Your answer should be only the lines below from the one with "name : string" to the one with "else if ref_tree entry >? ref_tree' then 1", repeated exactly, ends included.
-- EXTRACTED INFORMATION follows --
(** X12. When the analyzer reports valid spans and no dictionary value
    is empty, every candidate of a run of [detect] is well formed
    (a valid span whose text is [text[start:end]]), dictionary and LLM
    candidates included, and [masked_text] is the input text with
    exactly the retained spans replaced by their labels: nothing
    outside them is touched. *)
Theorem detect_keeps_text_outside_spans (str_upper : pystr -> pystr)
    (self : ShieldAIEngine) (text language : pystr) (r : DetectionResult) :
  (forall res, res ∈ analyzer self text language ->
     0 <= Presidio.start res /\ Presidio.start res < Presidio.end_ res /\
     Presidio.end_ res <= len text) ->
  (forall entry, entry ∈ dictionary_entries self ->
     Dictionary.value entry <> []) ->
  (detect str_upper self text language).2 = Ok r ->
  Forall (well_formed text) (detections r) /\
  exists ascending,
    ascending ≡ₚ _remove_overlapping (detections r) /\
    StronglySorted (fun a b => end_ a <= start b) ascending /\
    masked_text r = layout text 0 (len text) ascending.
Proof.
  intros Hana Hdict Hr.
  apply detect_outcome_llm in Hr as [Hfin Hdets].
  assert (Forall (well_formed text) (detections r)) as Hwf.
  { destruct Hdets as [->|(llm & ds & _ & _ & Hds & ->)].
    - unfold stage12. apply Forall_app. split.
      + apply Forall_fmap, Forall_forall. intros res Hres.
        specialize (Hana res Hres). by split.
      + apply Forall_fmap, Forall_forall. intros d Hd.
        apply dictionary_detection_sound in Hd
          as (entry & He & _ & _ & _ & Htext & H0 & Hend & Hlen & Hs).
        assert (0 < len (Dictionary.value entry)).
        { specialize (Hdict entry He).
          destruct (Dictionary.value entry); [done|]. unfold len. cbn. lia. }
        split.
        * unfold valid_span. cbn [of_dictionary start end_]. lia.
        * cbn [of_dictionary Engine.text start end_]. congruence.
    - apply Forall_fmap, Forall_forall. intros d Hd.
      destruct (llm_detection_span _ _ _ _ Hds Hd) as [Hv Hs].
      split; [done|]. by cbn [of_llm Engine.text start end_]. }
  split; [done|].
  destruct (mask_text_layout_retained text (detections r))
    as (asc & H1 & H2 & _ & H3).
  { eapply Forall_impl; [exact Hwf|]. by intros d [? _]. }
  exists asc. split; [done|]. split; [done|].
  rewrite Hfin. cbn [masked_text finish detections]. done.
Qed.
(** * kiwibnc: the connection state and the client command dispatcher

    A shallow embedding of two source files of the bouncer:

    - the connection state ([IrcBuffer] and [ConnectionState]: the buffer
      map, the temporary key/value data, [save] and [load]);
    - [src/worker/clientcommands.js] ([run], [maybeProcessRegistration],
      the verb handlers and [processConQueue]).

    JavaScript strings are modelled by [string] (sequences of 8-bit
    characters; verbs and capability names are ASCII).  Code that awaits is
    modelled sequentially: one message is handled at a time, as the
    connection's own loop does. *)

From stdpp Require Import base strings list gmap fin_maps pretty.
From Stdlib Require Import ZArith Ascii String.

Open Scope Z_scope.
Open Scope string_scope.

(** ** JavaScript primitives used by the sources *)

Definition upper_ascii (c : ascii) : ascii :=
  let n := nat_of_ascii c in
  if ((97 <=? n) && (n <=? 122))%nat then ascii_of_nat (n - 32) else c.

Definition lower_ascii (c : ascii) : ascii :=
  let n := nat_of_ascii c in
  if ((65 <=? n) && (n <=? 90))%nat then ascii_of_nat (n + 32) else c.

Fixpoint string_map (f : ascii → ascii) (s : string) : string :=
  match s with
  | EmptyString => EmptyString
  | String c s' => String (f c) (string_map f s')
  end.
(** What a non-NULL [char *] is taken to be: the string it points to in
    the functional model of the program, the address of a buffer in the
    model of its memory ([Mem], below). *)
Context {P : Type}.

(** [struct root_info]; [path] is [NULL] ([None]) until [lookup_ino_path]
    fills it in.  The embedded [rb_node] is the tree position, below. *)
Record root_info_of : Type := mk_root_info {
  root_id : Z;            (* this root's id *)
  ref_tree : Z;           (* the id of the root that references this one *)
  dir_id : Z;             (* the dir id we're in from ref_tree *)
  path : option P;        (* path from the subvol we live in to this root *)
  name : string           (* the name of this root in its directory *)
}.

Definition set_path (ri : root_info_of) (p : P) : root_info_of :=
  mk_root_info (root_id ri) (ref_tree ri) (dir_id ri) (Some p) (name ri).

(** The composite key of a record. *)
Definition key_of (ri : root_info_of) : Z * Z := (root_id ri, ref_tree ri).

(** [comp_entry]: 1 when the entry is above the key, -1 when below. *)
Definition comp_entry (entry : root_info_of) (root_id' ref_tree' : Z) : Z :=
  if root_id entry >? root_id' then 1
  else if root_id entry <? root_id' then -1
  else if ref_tree entry >? ref_tree' then 1
  else if ref_tree entry <? ref_tree' then -1
  else 0.

(** ** The red-black tree of [struct rb_root] *)

Inductive rb_color : Type := RB_RED | RB_BLACK.

Inductive rb_tree_of : Type :=
| rb_nil
| rb_node (c : rb_color) (rb_left : rb_tree_of) (entry : root_info_of)
          (rb_right : rb_tree_of).

(** [root_lookup_init] *)
Definition root_lookup_init : rb_tree_of := rb_nil.

(** One parent pointer: the parent's own fields and which of its links
    leads down to us. *)
Inductive rb_step_of : Type :=
| from_left (c : rb_color) (e : root_info_of) (r : rb_tree_of)
| from_right (c : rb_color) (l : rb_tree_of) (e : root_info_of).

(** The ancestors of a node, the parent first. *)
Definition rb_path_of : Type := list rb_step_of.

(** A non-NULL [struct rb_node *]. *)
Record rb_ptr_of : Type := mk_ptr {
  ptr_color : rb_color;
  ptr_left : rb_tree_of;
  ptr_entry : root_info_of;    (* rb_entry(n, struct root_info, rb_node) *)
  ptr_right : rb_tree_of;
  ptr_up : rb_path_of
}.

Definition ptr_node (n : rb_ptr_of) : rb_tree_of :=
  rb_node (ptr_color n) (ptr_left n) (ptr_entry n) (ptr_right n).

(** The tree a subtree sits in, given the subtree's ancestors. *)
Fixpoint plug (t : rb_tree_of) (up : rb_path_of) : rb_tree_of :=
  match up with
  | [] => t
  | from_left c e r :: up' => plug (rb_node c t e r) up'
  | from_right c l e :: up' => plug (rb_node c l e t) up'
  end.

(** The root of the tree a pointer points into. *)
Definition ptr_root (n : rb_ptr_of) : rb_tree_of := plug (ptr_node n) (ptr_up n).

(** Writing through [rb_entry(n, ...)]: the node's record is replaced in
    place. *)
Definition ptr_store (n : rb_ptr_of) (e : root_info_of) : rb_ptr_of :=
  mk_ptr (ptr_color n) (ptr_left n) e (ptr_right n) (ptr_up n).

(** Number of nodes. *)
Fixpoint rb_count (t : rb_tree_of) : nat :=
  match t with
  | rb_nil => O
  | rb_node _ l _ r => S (rb_count l + rb_count r)
  end.

(** The records of a tree from its leftmost node to its rightmost. *)
Fixpoint elements (t : rb_tree_of) : list root_info_of :=
  match t with
  | rb_nil => []
  | rb_node _ l e r => elements l ++ e :: elements r
  end.

(** *** Tree navigation

    The rbtree library of the repository ([rb_first], [rb_last],
    [rb_next], [rb_prev], [rb_link_node], [rb_insert_color]) is not among
    the sources.  The traversal functions are written here as the usual
    walks over child and parent pointers. *)

(** Modelled from the spec: the descent along [rb_left] links that
    [rb_first] and [rb_next] make ("forward ordered traversal"); [None]
    when [t] is empty. *)
Fixpoint leftmost (t : rb_tree_of) (up : rb_path_of) : option rb_ptr_of :=
  match t with
  | rb_nil => None
  | rb_node c l e r =>
      match leftmost l (from_left c e r :: up) with
      | Some n => Some n
      | None => Some (mk_ptr c l e r up)
      end
  end.

(** Modelled from the spec: the descent along [rb_right] links that
    [rb_last] and [rb_prev] make ("backward ordered traversal"). *)
Fixpoint rightmost (t : rb_tree_of) (up : rb_path_of) : option rb_ptr_of :=
  match t with
  | rb_nil => None
  | rb_node c l e r =>
      match rightmost r (from_right c l e :: up) with
      | Some n => Some n
      | None => Some (mk_ptr c l e r up)
      end
  end.

(** Modelled from the spec: [rb_first], the leftmost node of the index. *)
Definition rb_first (root : rb_tree_of) : option rb_ptr_of := leftmost root [].

(** Modelled from the spec: [rb_last], the rightmost node of the index. *)
Definition rb_last (root : rb_tree_of) : option rb_ptr_of := rightmost root [].

(** Modelled from the spec: the upward part of [rb_next]; go up while we
    are a right child, and return the parent we stop at. *)
Fixpoint climb_next (t : rb_tree_of) (up : rb_path_of) : option rb_ptr_of :=
  match up with
  | [] => None
  | from_left c e r :: up' => Some (mk_ptr c t e r up')
  | from_right c l e :: up' => climb_next (rb_node c l e t) up'
  end.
-- EXTRACTED INFORMATION concluded --
WRITTEN SOLUTION.
  name : string           (* the name of this root in its directory *)
}.

Definition set_path (ri : root_info_of) (p : P) : root_info_of :=
  mk_root_info (root_id ri) (ref_tree ri) (dir_id ri) (Some p) (name ri).

(** The composite key of a record. *)
Definition key_of (ri : root_info_of) : Z * Z := (root_id ri, ref_tree ri).

(** [comp_entry]: 1 when the entry is above the key, -1 when below. *)
Definition comp_entry (entry : root_info_of) (root_id' ref_tree' : Z) : Z :=
  if root_id entry >? root_id' then 1
  else if root_id entry <? root_id' then -1
  else if ref_tree entry >? ref_tree' then 1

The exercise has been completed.